(* ===== verification/GoParse.v ===== *)
(** What the configuration is read with: [strings.Split], [SplitN] and [Cut] at a one-byte
    separator, [strconv.ParseBool], and [time.ParseDuration] with its 64-bit checks and its
    fraction in doubles. *)
From S2P Require Import Prelude GoStrings GoText GoTime GoFloat.
#[global] Open Scope Z_scope.

(** * strings *)
Fixpoint split (sep : ascii) (l : bytes) : list bytes :=
  match l with
  | [] => [[]]
  | c :: r =>
      if bool_decide (c = sep) then [] :: split sep r
      else match split sep r with p :: ps => (c :: p) :: ps | [] => [[c]] end
  end.
(** At most [n] pieces, the last one unsplit. *)
Fixpoint splitN (sep : ascii) (n : nat) (l : bytes) : list bytes :=
  if (n <=? 1)%nat then [l] else
  match l with
  | [] => [[]]
  | c :: r =>
      if bool_decide (c = sep) then [] :: splitN sep (n - 1) r
      else match splitN sep n r with p :: ps => (c :: p) :: ps | [] => [[c]] end
  end.
Definition Split (s : string) (sep : ascii) : list string := map string_of (split sep (bytes_of s)).
Definition SplitN (s : string) (sep : ascii) (n : nat) : list string := map string_of (splitN sep n (bytes_of s)).
(** Before, after, found. *)
Definition Cut (s : string) (sep : ascii) : string * string * bool :=
  match SplitN s sep 2 with
  | [a; b] => (a, b, true)
  | _ => (s, "", false)
  end.

Lemma split_none sep l : Forall (.≠ sep) l -> split sep l = [l].
Proof. induction 1 as [|c l Hc _ IH]; cbn; [done|]. by rewrite bool_decide_false, IH. Qed.
Lemma split_app sep l r : Forall (.≠ sep) l -> split sep (l ++ sep :: r) = l :: split sep r.
Proof.
  induction 1 as [|c l Hc _ IH]; cbn; [by rewrite bool_decide_true|].
  by rewrite bool_decide_false, IH.
Qed.
Lemma splitN_one sep l : splitN sep 1 l = [l].
Proof. by destruct l. Qed.
Lemma splitN_none sep n l : Forall (.≠ sep) l -> splitN sep n l = [l].
Proof.
  induction 1 as [|c l Hc _ IH]; cbn; [by destruct (n <=? 1)%nat|]. destruct (n <=? 1)%nat; [done|].
  by rewrite bool_decide_false, IH.
Qed.
Lemma splitN_app sep n l r : (2 <= n)%nat -> Forall (.≠ sep) l ->
  splitN sep n (l ++ sep :: r) = l :: splitN sep (n - 1) r.
Proof.
  intros Hn. assert ((n <=? 1)%nat = false) as E by (apply Nat.leb_gt; lia).
  induction 1 as [|c l Hc _ IH]; cbn; rewrite E; [by rewrite bool_decide_true|].
  by rewrite bool_decide_false, IH.
Qed.

(** * strconv *)
Definition Truthy : list string := ["1"; "t"; "T"; "TRUE"; "true"; "True"].
Definition Falsy : list string := ["0"; "f"; "F"; "FALSE"; "false"; "False"].
Definition ParseBool (s : string) : option bool :=
  if bool_decide (s ∈ Truthy) then Some true
  else if bool_decide (s ∈ Falsy) then Some false
  else None.
Lemma ParseBool_spec s : match ParseBool s with
  | Some true => s ∈ Truthy | Some false => s ∈ Falsy | None => s ∉ Truthy /\ s ∉ Falsy
  end /\ ~ (s ∈ Truthy /\ s ∈ Falsy).
Proof.
  split; [unfold ParseBool; by repeat case_bool_decide|].
  intros [H1 H2]. unfold Truthy, Falsy in *. rewrite !elem_of_cons, elem_of_nil in *. naive_solver.
Qed.
(** An [int] has 64 bits. *)
Definition Atoi (s : string) : option Z := ParseInt s.

(** * time.ParseDuration

    The text is read segment by segment; [d] is what was read so far. *)
Definition wrapU64 (z : Z) : Z := z mod 2 ^ 64.
Fixpoint leadingInt (x : Z) (l : bytes) : option (Z * bytes) :=
  match l with
  | c :: r =>
      if digit c then
        if 2 ^ 63 / 10 <? x then None
        else let x := wrapU64 (x * 10 + digit_val c) in
             if 2 ^ 63 <? x then None else leadingInt x r
      else Some (x, l)
  | [] => Some (x, [])
  end.
Fixpoint leadingFraction (x : Z) (scale : frac) (overflow : bool) (l : bytes) : Z * frac * bytes :=
  match l with
  | c :: r =>
      if digit c then
        if overflow || (maxInt64 / 10 <? x) then leadingFraction x scale true r
        else let y := wrapU64 (x * 10 + digit_val c) in
             if 2 ^ 63 <? y then leadingFraction x scale true r
             else leadingFraction y (dmul scale (d_int 10)) false r
      else (x, scale, l)
  | [] => (x, scale, [])
  end.
Fixpoint unit_text (l : bytes) : bytes * bytes :=
  match l with
  | c :: r => if bool_decide (c = "."%char) || digit c then ([], l) else let (u, r) := unit_text r in (c :: u, r)
  | [] => ([], [])
  end.
Definition micro (a b : nat) : bytes := [ascii_of_nat a; ascii_of_nat b; "s"%char].
Definition unitMap (u : bytes) : option Z :=
  if bool_decide (u = bytes_of "ns") then Some 1
  else if bool_decide (u = bytes_of "us" \/ u = micro 194 181 \/ u = micro 206 188) then Some 1000
  else if bool_decide (u = bytes_of "ms") then Some 1000000
  else if bool_decide (u = bytes_of "s") then Some nsec
  else if bool_decide (u = bytes_of "m") then Some (60 * nsec)
  else if bool_decide (u = bytes_of "h") then Some (3600 * nsec)
  else None.
(** One segment: its value in nanoseconds, and what follows. *)
Definition segment (l : bytes) : option (Z * bytes) :=
  '(v, r1) ← leadingInt 0 l;
  let pre := negb (bool_decide (r1 = l)) in
  let '(f, scale, r2, post) :=
    match r1 with
    | "."%char :: r => let '(f, scale, r') := leadingFraction 0 (d_int 1) false r in (f, scale, r', negb (bool_decide (r' = r)))
    | _ => (0, d_int 1, r1, false)
    end in
  if negb pre && negb post then None else
  let (u, rest) := unit_text r2 in
  unit ← unitMap u;
  if 2 ^ 63 / unit <? v then None else
  let v := v * unit in
  let v := if 0 <? f then v + d_trunc (dmul (d_int f) (ddiv (d_int unit) scale)) else v in
  if 2 ^ 63 <? v then None else Some (v, rest).
Fixpoint segments (fuel : nat) (d : Z) (l : bytes) : option Z :=
  match l with
  | [] => Some d
  | _ =>
      match fuel with
      | O => None
      | S fuel =>
          '(v, rest) ← segment l;
          let d := wrapU64 (d + v) in
          if 2 ^ 63 <? d then None else segments fuel d rest
      end
  end.
(** Every segment ends in a unit, so there are at most as many as bytes. *)
Definition ParseDuration (s : string) : option Z :=
  let '(neg, l) := match bytes_of s with
                   | "-"%char :: r => (true, r) | "+"%char :: r => (false, r) | l => (false, l)
                   end in
  if bool_decide (l = ["0"%char]) then Some 0 else
  if bool_decide (l = []) then None else
  d ← segments (List.length l) 0 l;
  if neg then Some (wrap64 (- d)) else if 2 ^ 63 - 1 <? d then None else Some d.

Lemma leadingInt_shorter x l v r : leadingInt x l = Some (v, r) -> (List.length r <= List.length l)%nat.
Proof.
  revert x. induction l as [|c l IH]; intros x; cbn; [by intros [= _ <-]|].
  destruct (digit c); [|by intros [= _ <-]]. case_match; [done|]. case_match; [done|]. intros ?%IH. lia.
Qed.
Lemma leadingFraction_shorter x s o l : (List.length (leadingFraction x s o l).2 <= List.length l)%nat.
Proof.
  revert x s o. induction l as [|c l IH]; intros x s o; cbn; [done|].
  destruct (digit c); [|done]. repeat case_match; (etrans; [apply IH|lia]).
Qed.
Lemma unit_text_shorter l : let (u, r) := unit_text l in List.length l = (List.length u + List.length r)%nat.
Proof.
  induction l as [|c l IH]; cbn; [done|]. destruct (_ || _); [done|]. destruct (unit_text l). cbn. lia.
Qed.
Lemma segment_shorter l v r : segment l = Some (v, r) -> (List.length r < List.length l)%nat.
Proof.
  unfold segment. destruct (leadingInt 0 l) as [[w r1]|] eqn:E1; [|done]. cbn [mbind option_bind].
  apply leadingInt_shorter in E1.
  match goal with |- context [match r1 with _ => _ end] =>
    set (p := match r1 with "."%char :: r0 => _ | _ => _ end); assert (Hp : (List.length p.1.2 <= List.length r1)%nat) end.
  { subst p. destruct r1 as [|[[] [] [] [] [] [] [] []] r0]; try done.
    pose proof (leadingFraction_shorter 0 (d_int 1) false r0) as H.
    destruct (leadingFraction _ _ _ _) as [[f s] r']. cbn in *. lia. }
  destruct p as [[[f scale] r2] post]. cbn in Hp. case_match; [done|].
  pose proof (unit_text_shorter r2) as Hu. destruct (unit_text r2) as [[|c u] rest]; [done|].
  destruct (unitMap _); [|done]. cbn [mbind option_bind]. case_match; [done|]. case_match; [done|].
  intros [= _ <-]. cbn in Hu. lia.
Qed.
(** The fuel is enough: more of it changes nothing. *)
Lemma segments_fuel f1 : forall f2 d l, (List.length l <= f1)%nat -> (List.length l <= f2)%nat ->
  segments f1 d l = segments f2 d l.
Proof.
  induction f1 as [|f1 IH]; intros f2 d l H1 H2; (destruct l as [|c l]; [by destruct f2|]); cbn in H1, H2; [lia|].
  destruct f2 as [|f2]; [lia|]. cbn [segments]. destruct (segment (c :: l)) as [[v r]|] eqn:E; [|done].
  cbn [mbind option_bind]. case_match; [done|]. apply segment_shorter in E. cbn in E. apply IH; lia.
Qed.

Example durations :
  map ParseDuration ["5m"; "1h15m30.918s"; "-1.5h"; "0"; "1.0000000000000000000000001s"; ".5ms"; "5"; "s"; ""; "9223372036.854775808s"]
  = [Some (300 * nsec); Some 4530918000000; Some (-5400 * nsec); Some 0; Some nsec; Some 500000; None; None; None; None].
Proof. vm_compute. reflexivity. Qed.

========

To do:
Everything from the line with "pose proof (leadingFraction_shorter" through the final line of the entries above must be duplicated exactly; both ends belong, and no other line does.

Result of this exercise:
    pose proof (leadingFraction_shorter 0 (d_int 1) false r0) as H.
    destruct (leadingFraction _ _ _ _) as [[f s] r']. cbn in *. lia. }
  destruct p as [[[f scale] r2] post]. cbn in Hp. case_match; [done|].
  pose proof (unit_text_shorter r2) as Hu. destruct (unit_text r2) as [[|c u] rest]; [done|].
  destruct (unitMap _); [|done]. cbn [mbind option_bind]. case_match; [done|]. case_match; [done|].
  intros [= _ <-]. cbn in Hu. lia.
Qed.
(** The fuel is enough: more of it changes nothing. *)
Lemma segments_fuel f1 : forall f2 d l, (List.length l <= f1)%nat -> (List.length l <= f2)%nat ->
  segments f1 d l = segments f2 d l.
Proof.
  induction f1 as [|f1 IH]; intros f2 d l H1 H2; (destruct l as [|c l]; [by destruct f2|]); cbn in H1, H2; [lia|].
  destruct f2 as [|f2]; [lia|]. cbn [segments]. destruct (segment (c :: l)) as [[v r]|] eqn:E; [|done].
  cbn [mbind option_bind]. case_match; [done|]. apply segment_shorter in E. cbn in E. apply IH; lia.
Qed.

Example durations :
  map ParseDuration ["5m"; "1h15m30.918s"; "-1.5h"; "0"; "1.0000000000000000000000001s"; ".5ms"; "5"; "s"; ""; "9223372036.854775808s"]
  = [Some (300 * nsec); Some 4530918000000; Some (-5400 * nsec); Some 0; Some nsec; Some 500000; None; None; None; None].
Proof. vm_compute. reflexivity. Qed.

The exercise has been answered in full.